So it turns out the fastest runner in the world is not Speedy Gonzales, but Curvy Girl who was seconds away from being outed as a sex worker to her father through her own stupidity and sheer dumb luck.
Dad came to stay the night. In my house I had a very hot piece of paper - the annual renewal for the Sex Workers Union. I had been moving the renewal notice around the house for several days. One day moving it so the cleaner wouldn't see it. One day moving it so it didn't end up in my paperwork to take to realjob. One day moving it so some of my friends wouldn't see it. Why I didn't just pay it and be done with it I don't know.
Knowing Dad was on his way I thought I'd shove it between two books on the bookcase cause I knew he might poke around in piles of paper and junk.

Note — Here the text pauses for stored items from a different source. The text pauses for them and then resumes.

(** * zipassets: serving the members of an archive from memory

    A shallow embedding of the Go package [zipassets] (archive loader,
    content store, conditional and partial-content request handler, range
    parser and multipart/byteranges size accounting), with the properties
    of its specification stated and settled against that embedding.

    Conventions.
    - Go [string] is [string]; Go [[]byte] is [list ascii].
    - Go [int64] is [Z] with the two's-complement wrap-around written out
      ([int64]); Go [int] lengths are [Z.of_nat] of a list length.
    - [http.Header] and the store [map[string]*filecontent] are stdpp
      [gmap]s; pointers are locations into an explicit heap.
    - Functions of the Go standard library whose tables are not part of the
      package (MIME tables, content sniffing, HTTP dates, path cleaning, the
      archive readers, the random source) are fields of an environment. *)

From Stdlib Require Import ZArith Ascii String List Lia Bool.
From stdpp Require Import base option gmap strings list.

Local Open Scope string_scope.
Local Open Scope Z_scope.

(* ===================================================================== *)
(** ** Machine integers *)
(* ===================================================================== *)

Definition int64_min : Z := - 2 ^ 63.
Definition int64_max : Z := 2 ^ 63 - 1.

(** Two's-complement reduction of a mathematical integer to [int64]. *)
Definition int64 (z : Z) : Z := (z + 2 ^ 63) mod 2 ^ 64 - 2 ^ 63.

Definition in_int64 (z : Z) : Prop := int64_min <= z <= int64_max.

(* ===================================================================== *)
(** ** The parts of [strings], [strconv] and [fmt] the package uses *)
(* ===================================================================== *)

Definition bytes := list ascii.

Definition code (a : ascii) : Z := Z.of_N (N_of_ascii a).

Fixpoint HasPrefix (s p : string) : bool :=
  match p, s with
  | EmptyString, _ => true
  | String b p', String a s' => if Ascii.eqb a b then HasPrefix s' p' else false
  | String _ _, EmptyString => false
  end.

Fixpoint string_rev_acc (s acc : string) : string :=
  match s with
  | EmptyString => acc
  | String a s' => string_rev_acc s' (String a acc)
  end.

Definition string_rev (s : string) : string := string_rev_acc s EmptyString.

Definition HasSuffix (s p : string) : bool :=
  HasPrefix (string_rev s) (string_rev p).

(** [s[n:]] and [s[:n]] for an index already known to be in range. *)
Fixpoint drop_str (n : nat) (s : string) : string :=
  match n, s with
  | O, _ => s
  | S n', String _ s' => drop_str n' s'
  | S _, EmptyString => EmptyString
  end.

Fixpoint take_str (n : nat) (s : string) : string :=
  match n, s with
  | O, _ => EmptyString
  | S n', String a s' => String a (take_str n' s')
  | S _, EmptyString => EmptyString
  end.

(** [strings.ToLower] on the ASCII letters. *)
Definition lower_ascii (a : ascii) : ascii :=
  let c := code a in
  if (65 <=? c) && (c <=? 90) then ascii_of_N (Z.to_N (c + 32)) else a.

Fixpoint ToLower (s : string) : string :=
  match s with
  | EmptyString => EmptyString
  | String a s' => String (lower_ascii a) (ToLower s')
  end.

(** [strings.Split(s, sep)] for a one-byte separator: never empty, the
    empty string splits into one empty piece. *)
Fixpoint Split (s : string) (sep : ascii) : list string :=
  match s with
  | EmptyString => [EmptyString]
  | String a s' =>
      if Ascii.eqb a sep then EmptyString :: Split s' sep
      else match Split s' sep with
           | h :: t => String a h :: t
           | [] => [String a EmptyString]
           end
  end.

(** [strings.Index(s, sep)] for a one-byte separator: the index of its
    first occurrence, or -1. *)
Fixpoint Index (s : string) (sep : ascii) : Z :=
  match s with
  | EmptyString => -1
  | String a s' =>
      if Ascii.eqb a sep then 0
      else let i := Index s' sep in if i <? 0 then -1 else i + 1
  end.

(** White space as [unicode.IsSpace] sees it on UTF-8 text: the six ASCII
    characters, and the two- and three-byte encodings of U+0085, U+00A0,
    U+1680, U+2000..U+200A, U+2028, U+2029, U+202F, U+205F and U+3000. *)
Definition isSpace1 (a : ascii) : bool :=
  let c := code a in ((9 <=? c) && (c <=? 13)) || (c =? 32).

Definition isSpace2 (a b : ascii) : bool :=
  (code a =? 194) && ((code b =? 133) || (code b =? 160)).

Definition isSpace3 (a b c : ascii) : bool :=
  let x := code a in let y := code b in let z := code c in
  ((x =? 225) && (y =? 154) && (z =? 128))
  || ((x =? 226) && (y =? 128)
      && (((128 <=? z) && (z <=? 138)) || (z =? 168) || (z =? 169) || (z =? 175)))
  || ((x =? 226) && (y =? 129) && (z =? 159))
  || ((x =? 227) && (y =? 128) && (z =? 128)).
(** * freecal: the interval algebra behind the free-slot report

    A shallow embedding of the interval code of [main.go]
    ([overlaps], [mergeIntervals], [eventsToIntervals], [findFreeSlots])
    together with the small part of Go's [time], [sort], [strings] and
    [fmt] packages these functions call, followed by the properties the
    specification states about them. *)

From Stdlib Require Import ZArith List Bool Lia String Ascii DecimalString.
From Stdlib Require Import Permutation Sorted.
Import ListNotations.
Open Scope Z_scope.

(** ** The [time] package, as far as the program uses it *)

Module time.

(** A [time.Time] is an instant.  It is counted in nanoseconds from Go's
    zero [Time] (January 1, year 1, 00:00 UTC), so that the zero value
    [time.Time{}] is [0].  Every [Time] the program builds carries the
    same [*time.Location] (the [-tz] flag), which is passed explicitly
    to the two methods that read the wall clock. *)
Definition Time : Type := Z.

Definition zero : Time := 0.

(** [t.After(u)] and [t.Before(u)] compare instants, strictly. *)
Definition After (t u : Time) : bool := u <? t.
Definition Before (t u : Time) : bool := t <? u.

(** A [time.Duration] is an [int64] count of nanoseconds. *)
Definition Duration : Type := Z.

Definition Nanosecond : Duration := 1.
Definition Second : Duration := 1000000000 * Nanosecond.
Definition Minute : Duration := 60 * Second.
Definition Hour : Duration := 60 * Minute.

Definition minDuration : Duration := - 2 ^ 63.
Definition maxDuration : Duration := 2 ^ 63 - 1.

Definition is_Duration (d : Z) : Prop := minDuration <= d <= maxDuration.

(** [t.Sub(u)]: the difference [t - u], saturated at the least and the
    greatest [Duration] when it does not fit. *)
Definition Sub (t u : Time) : Duration :=
  let d := t - u in
  if d <? minDuration then minDuration
  else if maxDuration <? d then maxDuration
  else d.

(** A location with a fixed offset, in seconds east of UTC. *)
Definition Location : Type := Z.

Definition secondsPerMinute : Z := 60.
Definition secondsPerHour : Z := 60 * secondsPerMinute.
Definition secondsPerDay : Z := 24 * secondsPerHour.

(** Seconds of local wall-clock time elapsed since the zero [Time]. *)
Definition abs (loc : Location) (t : Time) : Z := t / Second + loc.

(** [t.Hour()] and [t.Minute()]. *)
Definition HourOf (loc : Location) (t : Time) : Z :=
  (abs loc t mod secondsPerDay) / secondsPerHour.
Definition MinuteOf (loc : Location) (t : Time) : Z :=
  (abs loc t mod secondsPerHour) / secondsPerMinute.

(** [time.Date(y, m, d, hour, min, 0, 0, loc)], with the calendar date
    given as the number [day] of whole days since the zero [Time]. *)
Definition Date (day hour min : Z) (loc : Location) : Time :=
  (day * secondsPerDay + hour * secondsPerHour + min * secondsPerMinute - loc)
  * Second.

(** The number of the local calendar day an instant falls on. *)
Definition dayOf (loc : Location) (t : Time) : Z := abs loc t / secondsPerDay.

(** A [time.Weekday] is an [int], [Sunday] being 0. *)
Definition Weekday : Type := Z.

Definition Sunday : Weekday := 0.
Definition Monday : Weekday := 1.
Definition Tuesday : Weekday := 2.
Definition Wednesday : Weekday := 3.
Definition Thursday : Weekday := 4.
Definition Friday : Weekday := 5.
Definition Saturday : Weekday := 6.

Definition secondsPerWeek : Z := 7 * secondsPerDay.

(** [t.Weekday()]; the zero [Time] falls on a Monday. *)
Definition WeekdayOf (loc : Location) (t : Time) : Weekday :=
  ((abs loc t + Monday * secondsPerDay) mod secondsPerWeek) / secondsPerDay.

(** [t.AddDate(0, 0, days)] in a location with a fixed offset: the same
    wall clock, [days] calendar days later.  For a location whose offset
    changes see [zone] and [AddDate1] below. *)
Definition AddDays (t : Time) (days : Z) : Time := t + days * 24 * Hour.

(** The value an [int64] holds after an arithmetic result [z]. *)
Definition wrapInt64 (z : Z) : Z := (z + 2 ^ 63) mod 2 ^ 64 - 2 ^ 63.

End time.

(** ** [strings.EqualFold] *)

Module strings.

(** Lower-casing of one byte, for the letters [A]..[Z]. *)
Definition lowerByte (c : ascii) : ascii :=
  let n := nat_of_ascii c in
  if (Nat.leb 65 n && Nat.leb n 90)%bool then ascii_of_nat (n + 32) else c.

(** [EqualFold s t]: equality under simple case folding, byte by byte
    as in the library's loop for ASCII.  The two constants the program
    compares with are ASCII.  Bytes outside ASCII are compared as they
    are: the two runes outside ASCII that the library folds onto an
    ASCII letter (U+017F onto s, U+212A onto k) are left out. *)
Fixpoint EqualFold (s t : string) : bool :=
  match s, t with
  | EmptyString, EmptyString => true
  | String a s', String b t' =>
      if Ascii.eqb (lowerByte a) (lowerByte b) then EqualFold s' t' else false
  | _, _ => false
  end.

(** [strings.Join(elems, sep)] *)
Fixpoint Join (elems : list string) (sep : string) : string :=
  match elems with
  | [] => EmptyString
  | [x] => x
  | x :: rest => (x ++ sep ++ Join rest sep)%string
  end.

End strings.

(** ** [fmt.Sprintf] with the verb [%02d] *)

Module fmt.

Definition decimal (n : Z) : string :=
  NilZero.string_of_uint (N.to_uint (Z.to_N n)).

(** Pads with zeros on the left up to [width] bytes. *)
Fixpoint zeroPad (fuel : nat) (width : nat) (s : string) : string :=
  match fuel with
  | O => s
  | S fuel' =>
      if Nat.ltb (String.length s) width
      then zeroPad fuel' width (String "0" s)
      else s
  end.

(** [%02d]: width two, zero padded; a sign counts for the width. *)
Definition pad02d (n : Z) : string :=
  if n <? 0
  then String "-" (zeroPad 1 1 (decimal (- n)))
  else zeroPad 2 2 (decimal n).

End fmt.

(** ** [sort.Slice] *)

Module sort.

Section Slice.
Context {A : Type} (less : A -> A -> bool).

(** The inner loop of Go's insertion sort: the new element moves to
    the left while it is [less] than its left neighbour.  The sorted
    prefix is held in reverse, its last element first. *)
Fixpoint sinkLeft (x : A) (revPrefix : list A) : list A :=
  match revPrefix with
  | [] => [x]
  | y :: r => if less x y then y :: sinkLeft x r else x :: y :: r
  end.

(** [sort.Slice(data, less)].  The library sorts slices of up to
    twelve elements by insertion and longer ones by pattern-defeating
    quicksort, and promises no stability; the model is the insertion
    sort at every length.  What the proofs below use of it is stated
    in [Slice_perm], [Slice_sorted] and [Slice_of_sorted]; on
    well-formed intervals the order of ties has no effect on
    [mergeIntervals] ([mergeIntervals_any_sort]). *)
Definition Slice (data : list A) : list A :=
  rev (fold_left (fun acc x => sinkLeft x acc) data []).
End Slice.

End sort.

(** ** Package [main] *)

Import time.

Record interval : Type := mkInterval { start : Time; end_ : Time }.

(** The zero value [interval{}]. *)
Definition interval_zero : interval := {| start := zero; end_ := zero |}.

Definition overlaps (a b : interval) : interval * bool :=
  let s := start a in
  let s := if After (start b) s then start b else s in
  let e := end_ a in
  let e := if Before (end_ b) e then end_ b else e in
  if After e s then ({| start := s; end_ := e |}, true)
  else (interval_zero, false).

(** The [less] function handed to [sort.Slice]. *)
Definition lessStart (x y : interval) : bool := Before (start x) (start y).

All well and good until from across the room Dad goes, "Oh....you have Matthew Reilly books. I love Contest. Such a great read."

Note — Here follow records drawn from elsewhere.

(** X11. Nothing is cleaned up when a width fails. If the widths before
    it went through and the resize for the next one raises, the job
    raises that exception; the archive and the derivatives made so far
    stay on disk; no other file has changed, so nothing was written for
    the failing width nor for the widths after it. *)
Theorem failed_width_keeps_earlier_derivatives
    job σ blob im0 im made w rest e :
  format job <> "png" ->
  widths job = made ++ w :: rest ->
  cooperative_disk E ->
  urlopen_read E (announced job σ) (url job) = Ok blob ->
  Image_open E blob = Ok im0 ->
  normalise_mode E im0 = Ok im ->
  Forall (fun w => exists data, derivative E job im w = Ok data) made ->
  Forall (fun w => exists rel,
            relative_to (webp_path job w) (ROOT E) = Ok rel) made ->
  resize_to_width E im w = Raise e ->
  exists σ',
    process_job E job σ = (Raise e, σ') /\
    files σ' !! original_path job = Some blob /\
    (forall w' data, w' ∈ made -> derivative E job im w' = Ok data ->
       files σ' !! webp_path job w' = Some data) /\
    (forall p, p <> original_path job ->
       Forall (fun w' => webp_path job w' <> p) made ->
       files σ' !! p = files σ !! p) /\
    stdout σ' = stdout σ
                  ++ announcement job
                       :: map (fun w' => report_line E (webp_path job w')) made.
Proof.
  intros Hfmt Hws Hdisk Hnet Hopen Hnorm Hder Hrel Hfail.
  rewrite (process_job_unfold E job σ blob Hnet).
  unfold bind at 1. rewrite (save_original_runs job blob _ Hdisk).
  rewrite (transcode_webp E job blob im0 _ Hfmt Hopen).
  unfold bind at 1, lift at 1. rewrite Hnorm, Hws, each_width_app.
  destruct (each_width_runs job im made
              (mkWorld (<[original_path job := blob]> (files (announced job σ)))
                 (list_to_set (lineage (out_dir job)) ∪ dirs (announced job σ))
                 (stdout (announced job σ)) (stderr (announced job σ)))
              Hdisk Hder Hrel)
    as (σ' & Hrun & Hfiles & Hframe & Hout & Herr).
  rewrite Hrun, (resize_failure_surfaces E job im w rest σ' e Hfail).
  exists σ'. split; [reflexivity|]. cbn [files stdout stderr] in *.
  split; [|split; [exact Hfiles|split]].
  - rewrite Hframe by apply all_differ_from_original. apply lookup_insert_eq.
  - intros p Hp Hmade. rewrite Hframe by exact Hmade.
    rewrite lookup_insert_ne by congruence. reflexivity.
  - rewrite Hout. unfold announced, announcement. cbn [print snd stdout].
    now rewrite <- app_assoc.
Qed.

End WidthLoop.

(* ===================================================================== *)
(** ** Further properties: the order of the run *)
(* ===================================================================== *)

Section Order.

Context {Pix : Type} (E : Env Pix).



End Order.

(* ===================================================================== *)
(** ** Further properties: bitmaps on their way to the encoder *)
(* ===================================================================== *)

Section Bitmaps.

Context {Pix : Type} (E : Env Pix).

(** X14. Whatever [resize_to_width] returns is exactly as wide as asked,
    in the mode and with the bands of the source; and unless it is the
    source itself, it is at least one pixel high. *)
Theorem resize_result_shape (img r : Image Pix) (w : Z) :
  resize_to_width E img w = Ok r ->
  width r = w /\ mode r = mode img /\ bands r = bands img /\
  (r = img \/ 1 <= height r).
Proof.
  unfold resize_to_width. destruct (Z.eqb_spec (width img) w) as [Hw|Hw].
  - intros H. injection H as <-. auto.
  - unfold scaled_height.
    destruct (PyNum.int_true_divide w (width img)) as [ratio|e]; [|discriminate].
    cbn [rbind].
    destruct (PyNum.int_mul_float (height img) ratio) as [x|e]; [|discriminate].
    cbn [rbind].
    destruct (PyNum.round x) as [n|e]; [|discriminate].
    cbn [rbind]. unfold Image_resize.
    destruct (lanczos E img w (Z.max 1 n)) as [px|e]; [|discriminate].
    cbn [rbind]. intros H. injection H as <-. cbn.
    repeat split. right. lia.
Qed.

(** X15. Normalising twice is normalising once: a bitmap that came out of
    the mode normalisation goes through it unchanged, without a further
    conversion. *)
Theorem normalise_mode_idempotent (im im' : Image Pix) :
  normalise_mode E im = Ok im' -> normalise_mode E im' = Ok im'.
Proof.
  intros H. apply normalise_mode_keeps.
  now destruct (normalise_mode_ok E im im' H) as [Hm _].
Qed.

(** X16. The encoder only ever sees RGB or RGBA bitmaps: whatever the
    mode of the decoded source, the bitmap resized for a width from the
    normalised source is in one of the two modes. *)
Theorem encoder_sees_rgb_or_rgba (im0 im r : Image Pix) (w : Z) :
  normalise_mode E im0 = Ok im ->
  resize_to_width E im w = Ok r ->
  mode r = "RGB" \/ mode r = "RGBA".
Proof.
  intros Hnorm Hr.
  destruct (normalise_mode_ok E im0 im Hnorm) as [Hm _].
  unfold resize_to_width in Hr. destruct (width im =? w).
  - now injection Hr as <-.
  - destruct (scaled_height im w) as [h|e]; [|discriminate].
    cbn [rbind] in Hr. unfold Image_resize in Hr.
    destruct (lanczos E im w h) as [px|e]; [|discriminate].
    cbn [rbind] in Hr. now injection Hr as <-.
Qed.

End Bitmaps.


(* ===================================================================== *)
(** ** The further properties at work on concrete runs *)
(* ===================================================================== *)

Lemma plain_disk_cooperates : cooperative_disk plain_env.
Proof. split; intros; reflexivity. Qed.

(** The fourth listed job on the network that has lost its asset. *)
Lemma fetch_failure_leaves_no_trace_witness :
  let job := nth 3 (jobs flaky_env) no_job in
  exists σ',
    process_job flaky_env job seeded_world = (Raise not_found, σ') /\
    files σ' = files seeded_world /\ dirs σ' = dirs seeded_world /\
    stdout σ' = stdout seeded_world ++ [announcement job] /\
    stderr σ' = stderr seeded_world.
Proof.
  cbv zeta.
  apply (fetch_failure_leaves_no_trace flaky_env
           (nth 3 (jobs flaky_env) no_job) seeded_world not_found).
  vm_compute. reflexivity.
Defined.



(** A WebP job at two widths from a 1920 x 1080 source. *)
Lemma webp_job_writes_every_width_witness :
  let job := job_of "https://example.com/media/hero.webp"
               (OUT_IMAGES plain_env) "hero" [640; 960] 76 in
  let im := demo_image 1920 1080 "RGB" ["R"; "G"; "B"] in
  exists σ',
    process_job plain_env job empty_world = (Ok tt, σ') /\
    files σ' !! original_path job = Some demo_blob /\
    (forall w data, w ∈ widths job -> derivative plain_env job im w = Ok data ->
       files σ' !! webp_path job w = Some data) /\
    stdout σ' = stdout empty_world
                  ++ announcement job
                       :: map (fun w => report_line plain_env (webp_path job w))
                            (widths job) /\
    stderr σ' = stderr empty_world.
Proof.
  cbv zeta.
  apply (webp_job_writes_every_width plain_env
           (job_of "https://example.com/media/hero.webp"
              (OUT_IMAGES plain_env) "hero" [640; 960] 76)
           empty_world demo_blob
           (demo_image 1920 1080 "RGB" ["R"; "G"; "B"])
           (demo_image 1920 1080 "RGB" ["R"; "G"; "B"])).
  - discriminate.
  - exact plain_disk_cooperates.
  - reflexivity.
  - reflexivity.
  - reflexivity.
  - repeat constructor; eexists; vm_compute; reflexivity.
  - repeat constructor; eexists; vm_compute; reflexivity.
Defined.

(** Widths 640, 0 and 960: Pillow refuses the zero width. *)
Lemma failed_width_keeps_earlier_derivatives_witness :
  let job := job_of "https://example.com/media/hero.webp"
               (OUT_IMAGES plain_env) "hero" [640; 0; 960] 76 in
  let im := demo_image 1920 1080 "RGB" ["R"; "G"; "B"] in
  let e := mkExc "ValueError" "height and width must be > 0" in
  exists σ',
    process_job plain_env job seeded_world = (Raise e, σ') /\
    files σ' !! original_path job = Some demo_blob /\
    (forall w' data, w' ∈ [640] -> derivative plain_env job im w' = Ok data ->
       files σ' !! webp_path job w' = Some data) /\
    (forall p, p <> original_path job ->
       Forall (fun w' => webp_path job w' <> p) [640] ->
       files σ' !! p = files seeded_world !! p) /\
    stdout σ' = stdout seeded_world
                  ++ announcement job
                       :: map (fun w' => report_line plain_env (webp_path job w'))
                            [640].
Proof.
  cbv zeta.
  apply (failed_width_keeps_earlier_derivatives plain_env
           (job_of "https://example.com/media/hero.webp"
              (OUT_IMAGES plain_env) "hero" [640; 0; 960] 76)
           seeded_world demo_blob
           (demo_image 1920 1080 "RGB" ["R"; "G"; "B"])
           (demo_image 1920 1080 "RGB" ["R"; "G"; "B"])
           [640] 0 [960]).
  - discriminate.
  - reflexivity.
  - exact plain_disk_cooperates.
  - reflexivity.
  - reflexivity.
  - reflexivity.
  - repeat constructor; eexists; vm_compute; reflexivity.
  - repeat constructor; eexists; vm_compute; reflexivity.
  - vm_compute. reflexivity.
Defined.

(** An icon taken as it is. *)
Lemma png_job_copies_source_witness :
  let job := mkImageJob "https://example.com/icons/star.png"
               (OUT_ICONS plain_env) "star" [64; 128] "png" 80 in
  exists σ',
    process_job plain_env job empty_world = (Ok tt, σ') /\
    files σ' = <[png_path job := demo_blob]>
                 (<[original_path job := demo_blob]> (files empty_world)) /\
    stdout σ' = stdout empty_world
                  ++ [announcement job;
                      "  -> " +:+ PurePath.to_str
                                    (mkPath "" ["assets"; "icons"; "star.png"])] /\
    stderr σ' = stderr empty_world.
Proof.
  cbv zeta.
  apply (png_job_copies_source plain_env
           (mkImageJob "https://example.com/icons/star.png"
              (OUT_ICONS plain_env) "star" [64; 128] "png" 80)
           empty_world demo_blob _ _
           (mkPath "" ["assets"; "icons"; "star.png"])
           eq_refl eq_refl eq_refl eq_refl).
  vm_compute. reflexivity.
Defined.

(** The same icon sent to a directory outside the project. *)
Lemma png_job_outside_root_fails_after_writing_witness :
  let job := mkImageJob "https://example.com/icons/star.png"
               (mkPath "/" ["tmp"; "out"]) "star" [64; 128] "png" 80 in
  exists e σ',
    process_job plain_env job empty_world = (Raise e, σ') /\
    exc_type e = "ValueError" /\
    files σ' !! original_path job = Some demo_blob /\
    files σ' !! png_path job = Some demo_blob /\
    stdout σ' = stdout empty_world ++ [announcement job].
Proof.
  cbv zeta. eexists.
  apply (png_job_outside_root_fails_after_writing plain_env
           (mkImageJob "https://example.com/icons/star.png"
              (mkPath "/" ["tmp"; "out"]) "star" [64; 128] "png" 80)
           empty_world demo_blob _ _ _ eq_refl eq_refl eq_refl eq_refl).
  vm_compute. reflexivity.
Defined.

THEN he walks across the room to pick up said book. It was one of the two books I'd put the dreaded bit of paper between! I nearly had a heart attack. What are the odds that out of nine different shelf spaces for books he would manage such a feat?
I raced over and practically fell on top of him, grabbing another random book and shouting, "Well, you'd love this one then..."
When he turned in surprise to look at the other book I grabbed the piece of paper - red logo facing outwards I noticed, and ran into another room, shoving it deep under some random clothes.
I returned to see him calmly place Contest back on the shelf and then wander off to get a beer. Most likely thinking I was slightly mad.
Want to know why this close call was especially awkward??
My 62 year old father had just admitted that he was seeing a girl in the room next to him in his boarding house. An alcoholic, ex street-walker prostitute fallen on hard times- who also happened to be my age.
This morning after putting him on a train home I am disturbed and amused on several levels. Family eh?